Lemma quiet_set_automation a : quiet (set_automation a).
Proof. unfold set_automation. quietly. Qed.
#[local] Hint Resolve quiet_set_automation : quiet_ops.
Lemma quiet_presets rid : quiet (ensure_automation_presets rid).
Proof. unfold ensure_automation_presets. quietly. Qed.
#[local] Hint Resolve quiet_presets : quiet_ops.
Lemma quiet_patch rid key p : quiet (patch_automation rid key p).
Proof. unfold patch_automation. quietly. Qed.
Lemma quiet_config_int key k c : quiet (config_int key k c).
Proof. unfold config_int. quietly. Qed.
Lemma quiet_record_send rid a c camp at_ : quiet (record_automation_send rid a c camp at_).
Proof. unfold record_automation_send. quietly. Qed.
Lemma quiet_bump a u : quiet (_bump_automation_stats a u).
Proof. unfold _bump_automation_stats. quietly. Qed.
Lemma quiet_ran now a : quiet (ran_at now a).
Proof. unfold ran_at, change_automation. quietly. Qed.
#[local] Hint Resolve quiet_config_int quiet_record_send quiet_bump quiet_ran : quiet_ops.
Lemma quiet_day_campaign type rid t day : quiet (ensure_day_campaign type rid t day).
Proof. unfold ensure_day_campaign. quietly. Qed.
Lemma quiet_in_segment a c : quiet (_customer_in_automation_segment float_days bound bound_text a c).
Proof. unfold _customer_in_automation_segment. quietly. Qed.
#[local] Hint Resolve quiet_in_segment : quiet_ops.
Lemma quiet_set_recurring r : quiet (set_recurring r).
Proof. unfold set_recurring. quietly. Qed.
#[local] Hint Resolve quiet_set_recurring : quiet_ops.
Lemma quiet_upsert rid c at_ lead : quiet (upsert_recurring_state circular rid c at_ lead).
Proof. unfold upsert_recurring_state. quietly. Qed.
Lemma quiet_advance r lead now : quiet (advance_recurring_state circular r lead now).
Proof. unfold advance_recurring_state. quietly. Qed.
#[local] Hint Resolve quiet_upsert : quiet_ops.
Lemma quiet_delivered o : quiet (on_order_delivered float_days bound bound_text circular o).
Proof. unfold on_order_delivered, welcome_campaign. quietly. Qed.
Lemma quiet_winback_ids a now : quiet (winback_customer_ids float_days bound bound_text a now).
Proof. unfold winback_customer_ids, filter_automation_audience. quietly. Qed.
Lemma quiet_birthday_coupon a cid : quiet (birthday_coupon tokens a cid).
Proof. unfold birthday_coupon. quietly. Qed.
Lemma quiet_record_all a c now ids : quiet (record_all a c now ids).
Proof. unfold record_all. quietly. Qed.
Lemma quiet_review_ids a : quiet (review_request_customer_order_ids a).
Proof. unfold review_request_customer_order_ids. quietly. Qed.
End quiet_operations.
#[export] Hint Resolve quiet_evaluate quiet_create_segment quiet_delete_segment quiet_create_campaign quiet_set_campaign
  quiet_schedule quiet_reschedule quiet_cancel quiet_campaign_coupon quiet_stored_audience quiet_campaign_audience
  quiet_segment_customer_ids quiet_template_request quiet_patch quiet_config_int quiet_record_send quiet_bump quiet_ran
  quiet_day_campaign quiet_in_segment quiet_advance quiet_delivered quiet_winback_ids quiet_birthday_coupon
  quiet_record_all quiet_review_ids : quiet_ops.
(** * Copy Embed Code: a shallow embedding of [src/main.ts]

    The plugin remembers the image under the last right-click, offers a
    menu entry for it, and on click copies an embed code to the clipboard.
    This file embeds the plugin's methods together with the pieces of the
    JavaScript run time they call (strings, [decodeURIComponent], the three
    regular expressions, a small DOM), and proves the properties stated in
    the specification. *)

From Stdlib Require Import NArith ZArith Bool Ascii String List Lia.
Import ListNotations.

Set Implicit Arguments.
Set Warnings "-register-all".

(** ** JavaScript strings

    A JavaScript string is a sequence of UTF-16 code units. *)

Definition code_unit := N.
Definition jsstring := list code_unit.

Definition chr (a : ascii) : code_unit := N_of_ascii a.
Arguments chr a%_char.

Definition js (s : string) : jsstring := map N_of_ascii (list_ascii_of_string s).
Arguments js s%_string.

Fixpoint str_eqb (a b : jsstring) : bool :=
  match a, b with
  | [], [] => true
  | x :: a', y :: b' => N.eqb x y && str_eqb a' b'
  | _, _ => false
  end.

(** Truthiness of a value of type [string | null | undefined]. *)
Definition truthy (v : option jsstring) : bool :=
  match v with
  | Some (_ :: _) => true
  | _ => false
  end.

(** [a || b] on values of type [string | null]. *)
Definition or_else (a : option jsstring) (b : jsstring) : jsstring :=
  match a with
  | Some (c :: s) => c :: s
  | _ => b
  end.

Module JS.

(** [s.startsWith(p)] *)
Fixpoint startsWith (s p : jsstring) {struct p} : bool :=
  match p with
  | [] => true
  | y :: p' =>
      match s with
      | [] => false
      | x :: s' => N.eqb x y && startsWith s' p'
      end
  end.

(** [s.endsWith(p)]: the last [length p] code units of [s] are [p]. *)
Definition endsWith (s p : jsstring) : bool :=
  let start := (Z.of_nat (length s) - Z.of_nat (length p))%Z in
  if (start <? 0)%Z then false
  else str_eqb (skipn (Z.to_nat start) s) p.

(** [s.indexOf(p)]: the least index at which [p] occurs, or [-1]. *)
Fixpoint indexOf_from (k : Z) (s p : jsstring) : Z :=
  if startsWith s p then k
  else match s with
       | [] => (-1)%Z
       | _ :: s' => indexOf_from (k + 1)%Z s' p
       end.

Definition indexOf (s p : jsstring) : Z := indexOf_from 0%Z s p.

(** [s.substring(a, b)]: both indices are clamped to [0 .. length s] and
    swapped when [a > b]. *)
Definition substring (s : jsstring) (a b : Z) : jsstring :=
  let len := Z.of_nat (length s) in
  let a' := Z.min (Z.max a 0) len in
  let b' := Z.min (Z.max b 0) len in
  let from := Z.min a' b' in
  let to := Z.max a' b' in
  firstn (Z.to_nat (to - from)) (skipn (Z.to_nat from) s).

(** [s.split(sep)] for a separator of one code unit; the result is never
    empty. *)
Fixpoint split_go (sep : code_unit) (cur : jsstring) (s : jsstring)
  : list jsstring :=
  match s with
  | [] => [rev cur]
  | c :: s' =>
      if N.eqb c sep then rev cur :: split_go sep [] s'
      else split_go sep (c :: cur) s'
  end.

Definition split (s : jsstring) (sep : code_unit) : list jsstring :=
  split_go sep [] s.

(** [a[i]] for an array: [undefined] out of range. *)
Definition index {A : Type} (a : list A) (i : Z) : option A :=
  if (i <? 0)%Z then None else nth_error a (Z.to_nat i).

End JS.

(** ** [decodeURIComponent]

    ECMAScript's [Decode] with an empty set of preserved escapes.  [None]
    stands for the [URIError] exception. *)

Module URI.

Local Open Scope N_scope.

Definition percent : code_unit := chr "%".

Definition hex_digit (c : code_unit) : option N :=
  if (48 <=? c) && (c <=? 57) then Some (c - 48)
  else if (65 <=? c) && (c <=? 70) then Some (c - 55)
  else if (97 <=? c) && (c <=? 102) then Some (c - 87)
  else None.

Definition hex_byte (h1 h2 : code_unit) : option N :=
  match hex_digit h1, hex_digit h2 with
  | Some a, Some b => Some (16 * a + b)
  | _, _ => None
  end.

(** Number of leading 1 bits of an octet. *)
Definition leading_ones (b : N) : nat :=
  if b <? 128 then 0%nat
  else if b <? 192 then 1%nat
  else if b <? 224 then 2%nat
  else if b <? 240 then 3%nat
  else if b <? 248 then 4%nat
  else 5%nat.

Definition is_continuation (b : N) : bool := N.eqb (N.land b 192) 128.

(** The code point encoded by a multi-octet UTF-8 sequence, when the
    sequence is well formed: continuation octets, no overlong form, no
    surrogate, at most U+10FFFF. *)
Definition utf8_value (octets : list N) : option N :=
  match octets with
  | [b0; b1] =>
      let v := N.lor (N.shiftl (N.land b0 31) 6) (N.land b1 63) in
      if is_continuation b1 && (128 <=? v) then Some v else None
  | [b0; b1; b2] =>
      let v := N.lor (N.shiftl (N.land b0 15) 12)
                 (N.lor (N.shiftl (N.land b1 63) 6) (N.land b2 63)) in
      if is_continuation b1 && is_continuation b2 && (2048 <=? v)
         && negb ((55296 <=? v) && (v <=? 57343))
      then Some v else None
  | [b0; b1; b2; b3] =>
      let v := N.lor (N.shiftl (N.land b0 7) 18)
                 (N.lor (N.shiftl (N.land b1 63) 12)
                    (N.lor (N.shiftl (N.land b2 63) 6) (N.land b3 63))) in
      if is_continuation b1 && is_continuation b2 && is_continuation b3
         && (65536 <=? v) && (v <=? 1114111)
      then Some v else None
  | _ => None
  end.

Definition utf16_encode (v : N) : jsstring :=
  if v <? 65536 then [v]
  else let w := v - 65536 in
       [55296 + N.shiftr w 10; 56320 + N.land w 1023].

(** The decoder is either between characters or inside a multi-octet
    sequence, with [remaining] escapes still to read. *)
Inductive pending :=
| Idle
| Cont (remaining : nat) (octets : list N).

Fixpoint Decode (st : pending) (s : jsstring) : option jsstring :=
  match s with
  | [] =>
      match st with
      | Idle => Some []
      | Cont _ _ => None
      end
  | c :: rest =>
      match st with
      | Idle =>
          if N.eqb c percent then
            match rest with
            | h1 :: h2 :: rest' =>
                match hex_byte h1 h2 with
                | None => None
                | Some b =>
                    match leading_ones b with
                    | 0%nat => option_map (cons b) (Decode Idle rest')
                    | 2%nat => Decode (Cont 1 [b]) rest'
                    | 3%nat => Decode (Cont 2 [b]) rest'
                    | 4%nat => Decode (Cont 3 [b]) rest'
                    | _ => None
                    end
                end
            | _ => None
            end
          else option_map (cons c) (Decode Idle rest)
      | Cont j octets =>
          if N.eqb c percent then
            match rest with
            | h1 :: h2 :: rest' =>
                match hex_byte h1 h2 with
                | None => None
                | Some b =>
                    match j with
                    | 0%nat => None
                    | 1%nat =>
                        match utf8_value (octets ++ [b]) with
                        | None => None
                        | Some v =>
                            option_map (app (utf16_encode v))
                              (Decode Idle rest')
                        end
                    | S j' => Decode (Cont j' (octets ++ [b])) rest'
                    end
                end
            | _ => None
            end
          else None
      end
  end.

Definition decodeURIComponent (s : jsstring) : option jsstring :=
  Decode Idle s.

End URI.

(** ** Regular expressions

    The fragment of ECMAScript regular expressions the plugin uses, with the
    backtracking matcher of the language definition: a matcher takes the
    rest of the input, the captures so far and a continuation, and returns
    the first successful outcome in priority order. *)

Module RegExp.

Local Open Scope N_scope.

Inductive regex :=
| Rempty
| Rchar (c : code_unit)
| Rclass (p : code_unit -> bool)
| Rseq (r1 r2 : regex)
| Ralt (r1 r2 : regex)
| Rplus (p : code_unit -> bool) (greedy : bool)
| Rgroup (n : nat) (r : regex)
| Rend.

Definition captures := list (nat * jsstring).

Definition set_capture (n : nat) (v : jsstring) (c : captures) : captures :=
  (n, v) :: c.

Fixpoint get_capture (n : nat) (c : captures) : option jsstring :=
  match c with
  | [] => None
  | (m, v) :: c' => if Nat.eqb m n then Some v else get_capture n c'
  end.

(** [p+] and [p+?] for a character class [p]. *)
Fixpoint plus_match {A : Type} (p : code_unit -> bool) (greedy : bool)
    (s : jsstring) (k : jsstring -> option A) : option A :=
  match s with
  | [] => None
  | c :: s' =>
      if p c then
        if greedy then
          match plus_match p greedy s' k with
          | Some r => Some r
          | None => k s'
          end
        else
          match k s' with
          | Some r => Some r
          | None => plus_match p greedy s' k
          end
      else None
  end.

Fixpoint matcher (r : regex) (s : jsstring) (caps : captures)
    (k : jsstring -> captures -> option captures) : option captures :=
  match r with
  | Rempty => k s caps
  | Rchar c =>
      match s with
      | x :: s' => if N.eqb x c then k s' caps else None
      | [] => None
      end
  | Rclass p =>
      match s with
      | x :: s' => if p x then k s' caps else None
      | [] => None
      end
  | Rseq r1 r2 => matcher r1 s caps (fun s' c' => matcher r2 s' c' k)
  | Ralt r1 r2 =>
      match matcher r1 s caps k with
      | Some c => Some c
      | None => matcher r2 s caps k
      end
  | Rplus p greedy => plus_match p greedy s (fun s' => k s' caps)
  | Rgroup n r1 =>
      matcher r1 s caps
        (fun s' c' =>
           k s' (set_capture n (firstn (length s - length s') s) c'))
  | Rend =>
      match s with
      | [] => k s caps
      | _ :: _ => None
      end
  end.
(** * Need A Hand? -- the intake wizard, classifier, ranker and booking

    A shallow embedding of the conversational core of [src/app.ts]:
    the category catalog ([CATEGORY_DEFS]), the keyword classifier
    ([detectCategory]), the wizard component ([AiModalComponent]) with its
    transitions, the worker ranker ([rankWorkers] / [scoreWorker]), the
    booking emitter ([book], [createJobForWorker]) and the job status
    operations of [FirebaseService].

    Modelling conventions.
    - A JavaScript string is a [string]: a sequence of code units, each in
      the range 0..255 and read as Latin-1.  [toLowerCase], [trim] and the
      regular expression class [\W] are written out for that range.
    - A JavaScript [number] that carries a rating or a score is given
      twice.  In [scoreWorker] and [rankWorkers] it is an exact rational
      ([Q]); the weights [3], [2] and [1.2] are [3], [2] and [6/5], and
      nothing is rounded.  In [scoreWorker_double] and
      [rankWorkers_double] it is the IEEE 754 binary64 value JavaScript
      computes with ([float]), every operation rounded.  Counters and
      indices are integers ([Z]).
    - The [answers] object is an association list in property order: a new
      key is appended, an existing key keeps its place (the FAQ identifiers
      used as keys are never integer-like, so property order is insertion
      order).
    - The jobs collection of the document store is a finite map from
      document identifier to [Job]. *)

From stdpp Require Import gmap strings.
From Stdlib Require Import List String Ascii ZArith QArith Qround Lia Bool Sorted Permutation.
From Stdlib Require Import Floats.
From Stdlib Require Uint63.
Import ListNotations.

Local Open Scope string_scope.
Local Open Scope Z_scope.

(** ** JavaScript string primitives *)

Module Js.

Definition code (c : ascii) : N := N_of_ascii c.

Definition between (lo hi n : N) : bool := ((lo <=? n) && (n <=? hi))%N.

(** [String.prototype.toLowerCase] on one Latin-1 code unit: [A-Z] and
    the accented capitals U+00C0..U+00DE (the multiplication sign U+00D7
    apart) move up by 32. *)
Definition toLowerChar (c : ascii) : ascii :=
  let n := code c in
  if between 65 90 n || (between 192 222 n && negb (n =? 215)%N)
  then ascii_of_N (n + 32) else c.

Fixpoint toLowerCase (s : string) : string :=
  match s with
  | EmptyString => EmptyString
  | String c s' => String (toLowerChar c) (toLowerCase s')
  end.

(** White space and line terminators below U+0100: TAB, LF, VT, FF, CR,
    SP and NBSP. *)
Definition isWhite (c : ascii) : bool :=
  let n := code c in between 9 13 n || (n =? 32)%N || (n =? 160)%N.

Fixpoint trimStart (s : string) : string :=
  match s with
  | EmptyString => EmptyString
  | String c s' => if isWhite c then trimStart s' else s
  end.

Fixpoint trimEnd (s : string) : string :=
  match s with
  | EmptyString => EmptyString
  | String c s' =>
      match trimEnd s' with
      | EmptyString => if isWhite c then EmptyString else String c EmptyString
      | t => String c t
      end
  end.

Definition trim (s : string) : string := trimEnd (trimStart s).

(** The regular expression class [\w] is [[A-Za-z0-9_]]. *)
Definition isWordChar (c : ascii) : bool :=
  let n := code c in
  between 48 57 n || between 65 90 n || (n =? 95)%N || between 97 122 n.

(** [s.split(/\W+/)]: the pieces of [s] between maximal runs of non-word
    characters.  A run at the start or at the end of [s] leaves an empty
    piece there, and the empty string splits into one empty piece.
    [splitW_go acc inrun s] scans [s]; [acc] is the current piece in
    reverse, [inrun] tells that the previous character was a separator. *)
Fixpoint rev_string (acc s : string) : string :=
  match s with
  | EmptyString => acc
  | String c s' => rev_string (String c acc) s'
  end.

Fixpoint splitW_go (acc : string) (inrun : bool) (s : string) : list string :=
  match s with
  | EmptyString => [rev_string EmptyString acc]
  | String c s' =>
      if isWordChar c then splitW_go (String c acc) false s'
      else if inrun then splitW_go acc true s'
      else rev_string EmptyString acc :: splitW_go EmptyString true s'
  end.

Definition splitW (s : string) : list string := splitW_go EmptyString false s.

(** [s.includes(kw)]: [kw] occurs in [s] as a substring. *)
Fixpoint includes (s kw : string) : bool :=
  String.prefix kw s ||
  match s with
  | EmptyString => false
  | String _ s' => includes s' kw
  end.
────
Problem details => Look in the material above for the line with "if between 65" and the line with "match trimEnd s' with", and transcribe exactly those lines and all lines between them, nothing more.

Response area =>
  if between 65 90 n || (between 192 222 n && negb (n =? 215)%N)
  then ascii_of_N (n + 32) else c.

Fixpoint toLowerCase (s : string) : string :=
  match s with
  | EmptyString => EmptyString
  | String c s' => String (toLowerChar c) (toLowerCase s')
  end.

(** White space and line terminators below U+0100: TAB, LF, VT, FF, CR,
    SP and NBSP. *)
Definition isWhite (c : ascii) : bool :=
  let n := code c in between 9 13 n || (n =? 32)%N || (n =? 160)%N.

Fixpoint trimStart (s : string) : string :=
  match s with
  | EmptyString => EmptyString
  | String c s' => if isWhite c then trimStart s' else s
  end.

Fixpoint trimEnd (s : string) : string :=
  match s with
  | EmptyString => EmptyString
  | String c s' =>
      match trimEnd s' with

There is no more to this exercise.